--- PROVIDED RECORDS Enclosed Below ---

(** [PRAGMA table_info(table)], the [name] of each row: the columns of the
    table, none when there is no such table. *)
Definition table_info (table : string) (s : schema) : list string :=
  match find (fun t => same_name (fst t) table) s with
  | Some t => snd t
  | None => []
  end.

(** [CREATE TABLE IF NOT EXISTS table(columns)]. *)
Definition create_table_if_not_exists (table : string) (columns : list string)
    (s : schema) : schema :=
  if existsb (fun t => same_name (fst t) table) s then s
  else Py.append s (table, columns).

(** [ALTER TABLE table ADD COLUMN column TEXT]: the column is added after
    the others; a table that is missing or a column the table has already
    is an error. *)
Fixpoint add_column (table column : string) (s : schema) : exc + schema :=
  match s with
  | [] => inl OperationalError
  | t :: s' =>
      if same_name (fst t) table then
        if existsb (same_name column) (snd t) then inl OperationalError
        else inr ((fst t, Py.append (snd t) column) :: s')
      else
        match add_column table column s' with
        | inl e => inl e
        | inr s'' => inr (t :: s'')
        end
  end.

Definition users_columns : list string :=
  ["id"; "username"; "password_hash"; "created_at"].

Definition history_columns : list string :=
  ["id"; "user_id"; "inputs_json"; "diabetes_risk"; "hypertension_risk";
   "heart_risk"; "narrative"; "created_at"].

(** [if column not in cols: ALTER TABLE history ADD COLUMN column TEXT]. *)
Definition ensure_column (cols : list string) (column : string) (s : schema)
    : exc + schema :=
  if negb (existsb (String.eqb column) cols)
  then add_column "history" column s
  else inr s.

(** [column_exists(cursor, table, column)], for a [table] that SQL reads
    as a name. *)
Definition column_exists (s : schema) (table column : string) : bool :=
  let cols := table_info table s in
  existsb (String.eqb column) cols.

(** [init_db()]: the schema it leaves, or what it raises. *)
Definition init_db (s : schema) : exc + schema :=
  let s := create_table_if_not_exists "users" users_columns s in
  let s := create_table_if_not_exists "history" history_columns s in
  let cols := table_info "history" s in
  match ensure_column cols "inputs_json" s with
  | inl e => inl e
  | inr s =>
  match ensure_column cols "diabetes_risk" s with
  | inl e => inl e
  | inr s =>
  match ensure_column cols "hypertension_risk" s with
  | inl e => inl e
  | inr s =>
  match ensure_column cols "heart_risk" s with
  | inl e => inl e
  | inr s => ensure_column cols "narrative" s
  end end end end.
(** * SVG-to-editable-map: region binding, rename, tooltip geometry, export

    A shallow embedding of the interactive core of the map editor:
    - [App.tsx] ([adjustColorShade], [handleRegionIdChange], [handleDataChange],
      [handleFileLoad], [handleRegionSelect]);
    - [components/MapDisplay.tsx] (region indexing, the rename layout effect,
      the tooltip positioning layout effect, the styling effect);
    - [components/CustomizationPanel.tsx] (the initialisation effect);
    - [services/exportService.ts] (the escaping of the SVG text and the script
      of the exported document: indexing, styling gate, click and hover
      placement).

    Conventions.
    - A JavaScript string is a [string]: a sequence of code units below 256.
    - A JavaScript number is a binary64 number ([float]) in [Geometry64], the
      click placement of the live editor.  Where two placements are compared
      or bounded ([Geometry]) a number is a [num]: an exact rational or one
      of the three IEEE special values (+Infinity, -Infinity, NaN), without
      rounding and with an unsigned zero.
    - The [Record<string, RegionData>] of the editor is a [Store]: the own
      properties of the JavaScript object and its prototype, read through
      the prototype chain of [Object.prototype].
    - The elements of the loaded SVG are kept as the sequence in which
      [querySelectorAll] and [querySelector] enumerate them (document order). *)

From Stdlib Require Import ZArith QArith Qround Lqa Lia String Ascii List.
From Stdlib Require DecimalString PrimFloat.
From stdpp Require Import base option list gmap strings.
Lemma init_full_obs_forgets e ap g c ds u e' :
  __init_full_obs e = (Ret u, e') →
  __init_full_obs (set_agent_pos ap (set_full_obs g (with_progress c ds e)))
  = (Ret u, with_progress c ds e').
Proof.
  rewrite !init_full_obs_unfold.
  set (e1 := set_agent_pos _ e).
  set (e2 := set_agent_pos _ (set_agent_pos _ _)).
  destruct (create_grid_reads_shape e1 e2 eq_refl) as [Ho Hs1].
  destruct (create_grid_reads_shape e2 e1 eq_refl) as [_ Hs2].
  destruct (__create_grid e1) as [o1 s1], (__create_grid e2) as [o2 s2].
  simpl in Ho, Hs1, Hs2. subst o2 s1 s2.
  destruct o1 as [g0|x]; [|done].
  change (set_full_obs g0 e2) with (with_progress c ds (set_full_obs g0 e1)).
  rewrite mark_and_draw_commutes. by intros ->.
Qed.

Lemma static_split e1 e2 :
  static e1 = static e2 →
  e2 = set_agent_pos (agent_pos e2)
         (set_full_obs (_full_obs e2)
            (with_progress (_step_count e2) (_agent_dones e2) e1)).
Proof.
  destruct e1, e2. unfold static. simpl. intros H. by simplify_eq.
Qed.

(** X16.  What a returning [reset] returns and leaves depends on the immutable
    attributes alone: from two states that agree on them, whatever their
    counters, done flags, positions and live grids, [reset] gives the same
    observation and the same state. *)
Theorem reset_forgets e1 e2 obs e' :
  static e1 = static e2 → reset e1 = (Ret obs, e') → reset e2 = (Ret obs, e').
Proof.
  intros Hst. rewrite (static_split e1 e2 Hst).
  generalize (agent_pos e2) (_full_obs e2) (_step_count e2) (_agent_dones e2).
  intros ap g c ds. unfold reset.
  unfold mbind at 1 5, M_bind at 1 5.
  destruct (__init_full_obs e1) as [[u|x] e3] eqn:Hinit; [|done].
  rewrite (init_full_obs_forgets e1 ap g c ds u e3 Hinit). done.
Qed.

Lemma reset_forgets_witness :
  ∃ obs e', static two_agents = static (set_agent_pos [] (set_agent_dones (Some [true]) (set_step_count (Some 7%Z) two_agents)))
  ∧ reset two_agents = (Ret obs, e')
  ∧ reset (set_agent_pos [] (set_agent_dones (Some [true]) (set_step_count (Some 7%Z) two_agents))) = (Ret obs, e').
Proof.
  eexists _, _. split; [reflexivity|]. split; [vm_compute; reflexivity|].
  apply (reset_forgets two_agents); [reflexivity|vm_compute; reflexivity].
Defined.

Lemma dict_get_elem k (d : dict) p : dict_get k d = Some p → p ∈ d.*2.
Proof.
  induction d as [|[k' v] d IH]; [done|]. simpl.
  destruct (Nat.eqb k k').
  - intros [= ->]. left.
  - intros H. right. by apply IH.
Qed.

(** X17.  After a [reset] that returns, a cell on which no agent starts is as
    [__create_grid] makes it, whatever the live grid was before: 0 on the
    middle row and the outer columns, -1 elsewhere. *)
Theorem reset_clears_grid e obs e' q :
  tables_ok e → reset e = (Ret obs, e') →
  in_bounds (_grid_shape e) q → q ∉ (init_agent_pos e).*2 →
  nd_get (_full_obs e') q
  = Some (if decide (free_cell (_grid_shape e) q) then 0 else -1)%Z.
Proof.
  intros (_ & _ & Hnonneg & _) Hreset Hq Hnot.
  set (d := init_agent_pos e) in *.
  set (v := (if decide (free_cell (_grid_shape e) q) then 0 else -1)%Z).
  assert (Hwp : wp reset (λ _ e1, nd_get (_full_obs e1) q = Some v)
                  (λ _ _, True) e).
  { unfold reset, __init_full_obs.
    apply wp_bind, wp_bind, wp_gets, wp_bind, wp_modify, wp_bind. fold d.
    set (e1 := set_agent_pos d e).
    destruct (decide ((_grid_shape e).1 = 0 ∨ (_grid_shape e).2 < 2)) as [Hs|Hs].
    { unfold wp. by rewrite (create_grid_small e1 Hs). }
    destruct (create_grid_cells e1) as (g0 & Hg0 & Hr0 & Hcells);
      [simpl; lia|simpl; lia|].
    unfold wp at 1. rewrite Hg0.
    apply wp_bind, wp_modify, wp_bind, wp_gets. simpl. apply wp_bind.
    set (Inv := λ (_ : nat) (e2 : env), ∃ g,
      e2 = set_full_obs g e1 ∧ rect (_grid_shape e) g ∧ nd_get g q = Some v).
    eapply wp_mono; [apply (wp_for_each d _ Inv (λ _ _, True))| |done].
    - intros k [k' p0] e2 _ (g & -> & Hr & Hg). simpl.
      unfold __update_agent_view. apply wp_bind, wp_gets, wp_bind. simpl.
      destruct (dict_get k' d) as [p|] eqn:Hget; [|by apply wp_raise].
      eapply wp_orraise_Some; [done|].
      apply wp_bind, wp_gets, wp_bind. simpl.
      destruct (nd_set g p (Z.of_nat k' + 1)) as [g'|] eqn:Hs';
        [|by apply wp_raise].
      eapply wp_orraise_Some; [done|]. apply wp_modify.
      pose proof (dict_get_elem _ _ _ Hget) as Hin.
      assert (Hp : (0 ≤ p.1 ∧ 0 ≤ p.2)%Z).
      { rewrite list.Forall_forall in Hnonneg. by apply Hnonneg. }
      assert (Hb : in_bounds (_grid_shape e) p).
      { eapply nd_set_Some_in_bounds; [exact Hr|apply Hp|apply Hp|exact Hs']. }
      destruct (nd_set_in _ _ p (Z.of_nat k' + 1)%Z Hr Hb)
        as (g'' & Hs'' & Hr' & _ & Ho').
      assert (g'' = g') as -> by congruence.
      exists g'. split_and!; [done|done|].
      rewrite Ho'; [done|done|]. intros ->. by apply Hnot.
    - exists g0. split_and!; [done|exact Hr0|]. by apply Hcells.
    - intros [] e2 (g & -> & Hr & Hg). simpl.
      eapply wp_mono; [apply draw_base_img_pure| |done].
      intros [] ? ->. simpl.
      apply wp_bind, wp_modify, wp_bind, wp_gets, wp_bind, wp_modify. simpl.
      unfold wp.
      match goal with |- context [get_agent_obs ?s] =>
        pose proof (get_agent_obs_keeps s) as Hk;
        destruct (get_agent_obs s) as [[o|x] e3] end; [|done].
      simpl in Hk. by subst e3. }
  unfold wp in Hwp. by rewrite Hreset in Hwp.
Qed.

Lemma reset_clears_grid_witness :
  ∃ obs e', tables_ok two_agents ∧ reset two_agents = (Ret obs, e')
  ∧ in_bounds (_grid_shape two_agents) (0, 3)%Z
  ∧ ((0, 3)%Z ∉ (init_agent_pos two_agents).*2)
  ∧ nd_get (_full_obs e') (0, 3)%Z
    = Some (if decide (free_cell (_grid_shape two_agents) (0, 3)%Z)
            then 0 else -1)%Z.
Proof.
  assert (Hb : in_bounds (_grid_shape two_agents) (0, 3)%Z)
    by (split; simpl; lia).
  assert (Hn : (0, 3)%Z ∉ (init_agent_pos two_agents).*2).
  { apply (bool_decide_unpack _). vm_compute. exact I. }
  eexists _, _. split; [exact two_agents_tables_ok|].
  split; [vm_compute; reflexivity|]. split; [exact Hb|]. split; [exact Hn|].
  eapply (reset_clears_grid two_agents);
    [exact two_agents_tables_ok|vm_compute; reflexivity|exact Hb|exact Hn].
Defined.
(** ** Pages of [ListUsers] *)

(** [ListUsers] run in one step, for a page whose offset fits 32 bits. *)
Lemma ListUsers_run_ok (page pageSize : Z) (w : World) :
  (clamp_page page - 1) * clamp_pageSize pageSize <= 2 ^ 31 - 1 ->
  service.ListUsers theService page pageSize w =
    (Ok (imap (fun i u => response_of u (Some (age_at_reading w i (sqlc.Dob u))))
           (page_rows (db w) page pageSize),
         Z.of_nat (size (sqlc.users (db w)))),
     mkWorld (clock w) (reads w + length (page_rows (db w) page pageSize))
       (sqlc.receive sqlc.StCountUsers
          (sqlc.receive (sqlc.StListUsers (limit_of pageSize) (offset_of page pageSize))
             (db w)))).
Proof.
  intros Hfit.
  destruct (ListUsers_statement page pageSize w) as (_ & Hl & Hlr & Ho).
  destruct (Ho Hfit) as [Hoff Hpos].
  rewrite ListUsers_run. unfold sqlc.ListUsers. cbn [sqlc.lp_Limit sqlc.lp_Offset].
  destruct (Z.ltb_spec (offset_of page pageSize) 0) as [Hneg | _]; [lia |].
  destruct (Z.ltb_spec (limit_of pageSize) 0) as [Hneg | _]; [lia |].
  cbn zeta. unfold page_rows. rewrite <- Hoff, <- Hl. reflexivity.
Qed.

Lemma map_ID_imap (g : nat -> sqlc.User -> option Z) (users : list sqlc.User) :
  map models.ID (imap (fun i u => response_of u (g i u)) users) = map sqlc.ID users.
Proof.
  revert g. induction users as [| u users IH]; intros g; [reflexivity |].
  cbn [imap map]. f_equal. apply (IH (fun i => g (S i))).
Qed.

(** [ORDER BY id] is a total preorder of the rows. *)
#[local] Instance by_id_transitive : Transitive sqlc.by_id.
Proof. intros u v x. unfold sqlc.by_id. lia. Qed.

#[local] Instance by_id_total : Total sqlc.by_id.
Proof. intros u v. unfold sqlc.by_id. lia. Qed.

Lemma rows_length (d : sqlc.DB) : length (sqlc.rows d) = size (sqlc.users d).
Proof.
  unfold sqlc.rows. rewrite merge_sort_Permutation, length_map.
  apply length_map_to_list.
Qed.

(** When every row is stored under its own id, the ids of the rows are the
    keys of the table. *)
Lemma rows_keys (d : sqlc.DB) :
  (forall k u, sqlc.users d !! k = Some u -> sqlc.ID u = k) ->
  map sqlc.ID (sqlc.rows d) ≡ₚ (map_to_list (sqlc.users d)).*1.
Proof.
  intros Hid. unfold sqlc.rows. rewrite merge_sort_Permutation.
  rewrite map_map. 
  erewrite map_ext_in; [reflexivity |].
  intros [k u] Hin. cbn. apply Hid.
  apply list_elem_of_In, elem_of_map_to_list in Hin. exact Hin.
Qed.

Lemma ascending_ids (l : list sqlc.User) :
  StronglySorted sqlc.by_id l -> NoDup (map sqlc.ID l) ->
  StronglySorted Z.lt (map sqlc.ID l).
Proof.
  induction l as [| u l IH]; intros Hs Hn; [constructor |].
  apply StronglySorted_inv in Hs as [Hs Hall].
  apply NoDup_cons in Hn as [Hnotin Hn].
  cbn [map]. constructor; [apply IH; assumption |].
  apply Forall_forall. intros k Hk.
  apply list_elem_of_In, in_map_iff in Hk as (v & <- & Hv).
  rewrite Forall_forall in Hall.
  pose proof (Hall v (proj2 (list_elem_of_In _ _) Hv)) as Hle.
  unfold sqlc.by_id in Hle.
  assert (Hne : sqlc.ID u <> sqlc.ID v).
  { intros E. apply Hnotin. rewrite E. apply list_elem_of_In, in_map. exact Hv. }
  lia.
Qed.

(** In a reachable world no two rows share an id, and [ORDER BY id] lists
    them in strictly ascending order. *)
Lemma rows_ascending (w : World) :
  reachable w -> StronglySorted Z.lt (map sqlc.ID (sqlc.rows (db w))).
Proof.
  intros Hr. apply reachable_db_ok in Hr as [_ Hrows].
  assert (Hid : forall k u, sqlc.users (db w) !! k = Some u -> sqlc.ID u = k).
  { intros k u Hu. apply (Hrows k u Hu). }
  apply ascending_ids.
  - apply StronglySorted_merge_sort; apply _.
  - rewrite (rows_keys _ Hid). apply NoDup_fst_map_to_list.
Qed.

Lemma StronglySorted_take {A} (R : relation A) (n : nat) (l : list A) :
  StronglySorted R l -> StronglySorted R (take n l).
Proof.
  intros Hs. revert n. induction Hs as [| a l Hs IH Hall]; intros n.
  - rewrite take_nil. constructor.
  - destruct n as [| n]; [constructor |]. cbn [take].
    constructor; [apply IH | apply Forall_take; exact Hall].
Qed.

Lemma StronglySorted_drop {A} (R : relation A) (n : nat) (l : list A) :
  StronglySorted R l -> StronglySorted R (drop n l).
Proof.
  intros Hs. revert n. induction Hs as [| a l Hs IH Hall]; intros n.
  - rewrite drop_nil. constructor.
  - destruct n as [| n]; [constructor; assumption |]. cbn [drop]. apply IH.
Qed.

Lemma Forall_imap {A B} (P : B -> Prop) (g : nat -> A -> B) (l : list A) :
  (forall i x, x ∈ l -> P (g i x)) -> Forall P (imap g l).
Proof.
  revert g. induction l as [| a l IH]; intros g H; [constructor |].
  cbn [imap]. constructor.
  - apply H. left.
  - apply IH. intros i x Hx. apply (H (S i)). right. exact Hx.
Qed.

Lemma page_rows_in_table (d : sqlc.DB) (page pageSize : Z) (u : sqlc.User) :
  u ∈ page_rows d page pageSize -> exists k, sqlc.users d !! k = Some u.
Proof.
  unfold page_rows. intros Hu. apply rows_in_table.
  apply (subseteq_drop (Z.to_nat ((clamp_page page - 1) * clamp_pageSize pageSize))).
  apply (subseteq_take (Z.to_nat (clamp_pageSize pageSize))). exact Hu.
Qed.

Lemma page_ids_rows (page pageSize : Z) (w : World) :
  (clamp_page page - 1) * clamp_pageSize pageSize <= 2 ^ 31 - 1 ->
  page_ids page pageSize w = map sqlc.ID (page_rows (db w) page pageSize).
Proof.
  intros Hfit. unfold page_ids, eval. rewrite (ListUsers_run_ok _ _ _ Hfit).
  cbn [fst]. apply map_ID_imap.
Qed.

(** X10. [ListUsers] with a page whose offset [(page-1)*pageSize] (after
    clamping) fits 32 bits succeeds: it answers with at most [pageSize]
    users, never more than 100, each one a row of the table printed with an
    age, and with the number of rows of the whole table as the total,
    whatever the page; it leaves the table as it was and reads the clock
    once per user it answers with. *)
Theorem ListUsers_answer (page pageSize : Z) (w : World) :
  (clamp_page page - 1) * clamp_pageSize pageSize <= 2 ^ 31 - 1 ->
  exists responses,
    eval (service.ListUsers theService page pageSize) w
      = Ok (responses, Z.of_nat (size (sqlc.users (db w))))
    /\ Z.of_nat (length responses) <= clamp_pageSize pageSize <= 100
    /\ Forall (fun r => exists k u age,
                 sqlc.users (db w) !! k = Some u /\ r = response_of u (Some age)) responses
    /\ sqlc.users (db (exec (service.ListUsers theService page pageSize) w))
       = sqlc.users (db w)
    /\ reads (exec (service.ListUsers theService page pageSize) w)
       = (reads w + length responses)%nat.
Proof.
  intros Hfit. unfold eval, exec. rewrite (ListUsers_run_ok _ _ _ Hfit).
  cbn [fst snd db reads sqlc.users sqlc.receive].
  pose proof (clamp_pageSize_range pageSize) as Hs.
  eexists. split; [reflexivity |]. rewrite length_imap.
  split; [| split; [| split; reflexivity]].
  - split; [| lia]. unfold page_rows. rewrite length_take. lia.
  - apply Forall_imap. intros i u Hu.
    apply page_rows_in_table in Hu as [k Hk].
    exists k, u, (age_at_reading w i (sqlc.Dob u)). split; [exact Hk | reflexivity].
Qed.

Lemma ListUsers_answer_witness :
  exists responses,
    eval (service.ListUsers theService 1 10) world_with_ada
      = Ok (responses, Z.of_nat (size (sqlc.users (db world_with_ada))))
    /\ Z.of_nat (length responses) <= clamp_pageSize 10 <= 100
    /\ Forall (fun r => exists k u age,
                 sqlc.users (db world_with_ada) !! k = Some u
                 /\ r = response_of u (Some age)) responses
    /\ sqlc.users (db (exec (service.ListUsers theService 1 10) world_with_ada))
       = sqlc.users (db world_with_ada)
    /\ reads (exec (service.ListUsers theService 1 10) world_with_ada)
       = (reads world_with_ada + length responses)%nat.
Proof.
  apply (ListUsers_answer 1 10 world_with_ada). vm_compute. discriminate.
Defined.
(** * ClueFS directory nodes (dir.go): a shallow embedding

    The Go package is modelled function by function.  Library code that
    dir.go calls (strings, path/filepath, syscall, os, bazil.org/fuse) is
    modelled in one module per Go package; the code of package main follows
    at top level, in the order of dir.go. *)

From Stdlib Require Import String Ascii List ZArith Bool Arith Lia.
Import ListNotations.
Local Open Scope string_scope.
Local Open Scope list_scope.

(** ** Results of Go calls: a normal return or a run-time panic *)

Inductive Outcome (A : Type) : Type :=
| Returned (a : A)
| Panicked (msg : string).
Arguments Returned {A} a.
Arguments Panicked {A} msg.

(** ** Package strings *)

Module strings.

(** [s[n:]] *)
Fixpoint from (n : nat) (s : string) : string :=
  match n, s with
  | O, _ => s
  | S _, EmptyString => EmptyString
  | S n', String _ s' => from n' s'
  end.

(** [s[:n]] *)
Fixpoint upto (n : nat) (s : string) : string :=
  match n, s with
  | O, _ => EmptyString
  | S _, EmptyString => EmptyString
  | S n', String c s' => String c (upto n' s')
  end.

(** [strings.HasPrefix(s, prefix)] *)
Fixpoint HasPrefix (s prefix : string) : bool :=
  match prefix, s with
  | EmptyString, _ => true
  | String _ _, EmptyString => false
  | String p prefix', String c s' => Ascii.eqb c p && HasPrefix s' prefix'
  end.
(** Every outfit of the generator names at least one item, and only items
    it was given. *)
Lemma generateFallbackOutfits_valid items f :
  f ∈ generateFallbackOutfits items →
  itemIds f ≠ [] ∧ ∀ id, id ∈ itemIds f → id ∈ (fst <$> items).
Proof.
  unfold generateFallbackOutfits. cbv zeta. intros Hin. apply subseteq_take in Hin.
  assert (∀ d : Doc, d ∈ items → d.1 ∈ (fst <$> items)) as Hid
    by (intros d Hd; by apply list_elem_of_fmap_2).
  apply elem_of_app in Hin as [Hin|Hin]; [|apply elem_of_app in Hin as [Hin|Hin]].
  - destruct (ofType "TOP" items) as [|t0 tops] eqn:Et; [by apply elem_of_nil in Hin|].
    destruct (ofType "BOTTOM" items) as [|b0 bottoms] eqn:Eb; [by apply elem_of_nil in Hin|].
    apply list_elem_of_singleton in Hin as ->. cbn [itemIds]. split; [done|].
    apply ofType_head in Et as [Ht _]. apply ofType_head in Eb as [Hb _].
    intros id [->|[->|Hw]%elem_of_cons]%elem_of_cons; [auto..|].
    destruct (ofType "OUTERWEAR" items) as [|w ws] eqn:Ew; [by apply elem_of_nil in Hw|].
    apply list_elem_of_singleton in Hw as ->. apply ofType_head in Ew as [Hw _]. auto.
  - destruct (ofType "DRESS" items) as [|d0 dresses] eqn:Ed; [by apply elem_of_nil in Hin|].
    apply list_elem_of_singleton in Hin as ->. cbn [itemIds]. split; [done|].
    apply ofType_head in Ed as [Hd _].
    intros id Hx%list_elem_of_singleton. subst. auto.
  - destruct (ofType "TOP" items) as [|t0 [|t1 tops]] eqn:Et;
      try (by apply elem_of_nil in Hin).
    destruct (ofType "BOTTOM" items) as [|b0 [|b1 bottoms]] eqn:Eb;
      try (by apply elem_of_nil in Hin).
    apply list_elem_of_singleton in Hin as ->. cbn [itemIds]. split; [done|].
    pose proof (ofType_second _ _ _ _ _ Et) as Ht1.
    pose proof (ofType_second _ _ _ _ _ Eb) as Hb1.
    apply ofType_head in Et as [Ht0 _]. apply ofType_head in Eb as [Hb0 _].
    intros id [->|Hx%list_elem_of_singleton]%elem_of_cons; subst.
    + destruct (idOr_cases t1.1 t0.1) as [-> | ->]; auto.
    + destruct (idOr_cases b1.1 b0.1) as [-> | ->]; auto.
Qed.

--- End of Enclosed PROVIDED RECORDS ---

PROBLEM REQUIREMENTS — In the entries above, please find the line with "- apply StronglySorted_merge_sort; apply _." and the line with "clamping) fits 32", then write out exactly those two lines and every line between them, and nothing more.

WORKED SOLUTION —
  - apply StronglySorted_merge_sort; apply _.
  - rewrite (rows_keys _ Hid). apply NoDup_fst_map_to_list.
Qed.

Lemma StronglySorted_take {A} (R : relation A) (n : nat) (l : list A) :
  StronglySorted R l -> StronglySorted R (take n l).
Proof.
  intros Hs. revert n. induction Hs as [| a l Hs IH Hall]; intros n.
  - rewrite take_nil. constructor.
  - destruct n as [| n]; [constructor |]. cbn [take].
    constructor; [apply IH | apply Forall_take; exact Hall].
Qed.

Lemma StronglySorted_drop {A} (R : relation A) (n : nat) (l : list A) :
  StronglySorted R l -> StronglySorted R (drop n l).
Proof.
  intros Hs. revert n. induction Hs as [| a l Hs IH Hall]; intros n.
  - rewrite drop_nil. constructor.
  - destruct n as [| n]; [constructor; assumption |]. cbn [drop]. apply IH.
Qed.

Lemma Forall_imap {A B} (P : B -> Prop) (g : nat -> A -> B) (l : list A) :
  (forall i x, x ∈ l -> P (g i x)) -> Forall P (imap g l).
Proof.
  revert g. induction l as [| a l IH]; intros g H; [constructor |].
  cbn [imap]. constructor.
  - apply H. left.
  - apply IH. intros i x Hx. apply (H (S i)). right. exact Hx.
Qed.

Lemma page_rows_in_table (d : sqlc.DB) (page pageSize : Z) (u : sqlc.User) :
  u ∈ page_rows d page pageSize -> exists k, sqlc.users d !! k = Some u.
Proof.
  unfold page_rows. intros Hu. apply rows_in_table.
  apply (subseteq_drop (Z.to_nat ((clamp_page page - 1) * clamp_pageSize pageSize))).
  apply (subseteq_take (Z.to_nat (clamp_pageSize pageSize))). exact Hu.
Qed.

Lemma page_ids_rows (page pageSize : Z) (w : World) :
  (clamp_page page - 1) * clamp_pageSize pageSize <= 2 ^ 31 - 1 ->
  page_ids page pageSize w = map sqlc.ID (page_rows (db w) page pageSize).
Proof.
  intros Hfit. unfold page_ids, eval. rewrite (ListUsers_run_ok _ _ _ Hfit).
  cbn [fst]. apply map_ID_imap.
Qed.

(** X10. [ListUsers] with a page whose offset [(page-1)*pageSize] (after
    clamping) fits 32 bits succeeds: it answers with at most [pageSize]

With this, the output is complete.